Manz spent the next several years developing the simple, cheap and effective
filtration system.
Samaritan's Purse team leader Sandra Rios sat down with Silva and the
other Mexican villagers teaching them how to install and keep the filters
clean.
As neighbours gathered into Silva's small yard Rios step by step installed
the cement filter in less than one hour, much to the delight of the family
who for the first time saw a silver lining around the dark cloud that
had been hanging over their heads.
The first bucket was poured into the filter, the difference was immediately
noticeable.
What used to be dark, dingy contaminated water was suddenly clear, lacking
a foul odour.
Silva ran into his house, brought out a clear glass and filled it with
the water spewing out of the filter.
He went around to each of his children to show them the difference.
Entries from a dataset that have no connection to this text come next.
(* ===== verification/BioSpec.v ===== *)
(** What the buffer cache promises: a cache over the disk.

    [ring]: the LRU list is a permutation of the buffers, linked both ways.
    [cells]: the buffers without their links, the part clients see.
    [cache_ok]: at most one buffer per block; a buffer nobody uses is unlocked
    and holds what the disk holds.  bread(), bwrite(), brelse(), bpin() and
    bunpin() are specified by their effect on the cells and the disk. *)

From S2P Require Import Prelude Riscv Kstate Sched Bio.

(** ** Circular lists

    Described by their successor function: the shape of the LRU list, and the two
    surgeries bio.c performs on it. *)

(** [path f a l z]: following [f] from [a] visits [l] and then reaches [z]. *)
Fixpoint path (f : nat → option nat) (a : nat) (l : list nat) (z : nat) : Prop :=
  match l with
  | [] => f a = Some z
  | b :: l => f a = Some b ∧ path f b l z
  end.

(** The last node before [z]. *)
Definition before (a : nat) (l : list nat) : nat := default a (last l).

Lemma path_app f a l1 b l2 z :
  path f a (l1 ++ b :: l2) z ↔ path f a l1 b ∧ path f b l2 z.
Proof. revert a. induction l1 as [|c l1 IH]; intros a; simpl; [done|]. rewrite IH. tauto. Qed.

Lemma path_frame f g a l z :
  (∀ x, x ∈ a :: l → g x = f x) → path f a l z → path g a l z.
Proof.
  revert a. induction l as [|b l IH]; intros a H; simpl.
  - rewrite H by set_solver. done.
  - rewrite H by set_solver. intros [? ?]. split; [done|]. apply IH; set_solver.
Qed.

(** The successor of [a] on a path. *)
Lemma path_first f a l z : path f a l z → f a = Some (default z (hd_error l)).
Proof. destruct l; simpl; tauto. Qed.

Lemma before_cons a b l : before a (b :: l) = before b l.
Proof.
  unfold before. rewrite last_cons. by destruct (last l).
Qed.

Lemma before_elem a l : before a l ∈ a :: l.
Proof.
  revert a. induction l as [|b l IH]; intros a; [unfold before; simpl; set_solver|].
  rewrite before_cons. specialize (IH b). set_solver.
Qed.

Lemma before_reverse a l : before a (reverse l) = default a (hd_error l).
Proof. unfold before. rewrite last_reverse. by destruct l. Qed.

Lemma head_before a l : default a (hd_error (reverse l)) = before a l.
Proof. unfold before. by rewrite head_reverse. Qed.

(** Redirecting the last step. *)
Lemma path_redirect f g a l z w :
  path f a l z → (∀ x, x ∈ a :: l → x ≠ before a l → g x = f x) →
  NoDup (a :: l) → g (before a l) = Some w → path g a l w.
Proof.
  revert a. induction l as [|b l IH]; intros a; simpl.
  - intros _ _ _ Hg. done.
  - intros [Ha Hp] Hf Hnd Hg. rewrite before_cons in *. apply NoDup_cons in Hnd as [Hn Hnd].
    split.
    + rewrite Hf; [done|set_solver|]. intros ->. apply Hn, before_elem.
    + apply IH; [done| |done|done]. intros x Hx Hne. apply Hf; [set_solver|done].
Qed.

(** Unlinking [b]: its predecessor is made to point to its successor. *)
Lemma path_unlink f g a l1 b l2 z :
  path f a (l1 ++ b :: l2) z → NoDup (a :: l1 ++ b :: l2) →
  (∀ x, x ≠ before a l1 → g x = f x) → g (before a l1) = f b →
  path g a (l1 ++ l2) z.
Proof.
  rewrite path_app. intros [H1 H2] Hnd Hf Hg.
  change (a :: l1 ++ b :: l2) with ((a :: l1) ++ b :: l2) in Hnd.
  apply NoDup_app in Hnd as (Hnd1 & Hd & Hnd2).
  assert (Hfr : ∀ x, x ∈ b :: l2 → g x = f x).
  { intros x Hx. apply Hf. intros ->. by apply (Hd _ (before_elem a l1)). }
  destruct l2 as [|c l2]; simpl in *.
  - rewrite app_nil_r. eapply path_redirect; [done|auto|done|]. by rewrite Hg.
  - destruct H2 as [Hb H2]. apply path_app. split.
    + eapply path_redirect; [done|auto|done|]. by rewrite Hg.
    + eapply path_frame; [|done]. intros x Hx. apply Hfr. set_solver.
Qed.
His life was instantly changed. "We are just so happy to see you
guys come here and thank you for the support you've shown my family,"
he said.
The town's pastor, Aida Felipa Diaz de Aguilar, said she too had been
praying for a miracle to help the desperate situation in the village.
"I know with the water filters the sickness is going to be less,"
she said. "They used to boil the water but wood is very expensive.
We need clean water, we have so much sickness, we are poor and we need
help."
The five filters will supply the town of about 2,500 with safe water for
the first time.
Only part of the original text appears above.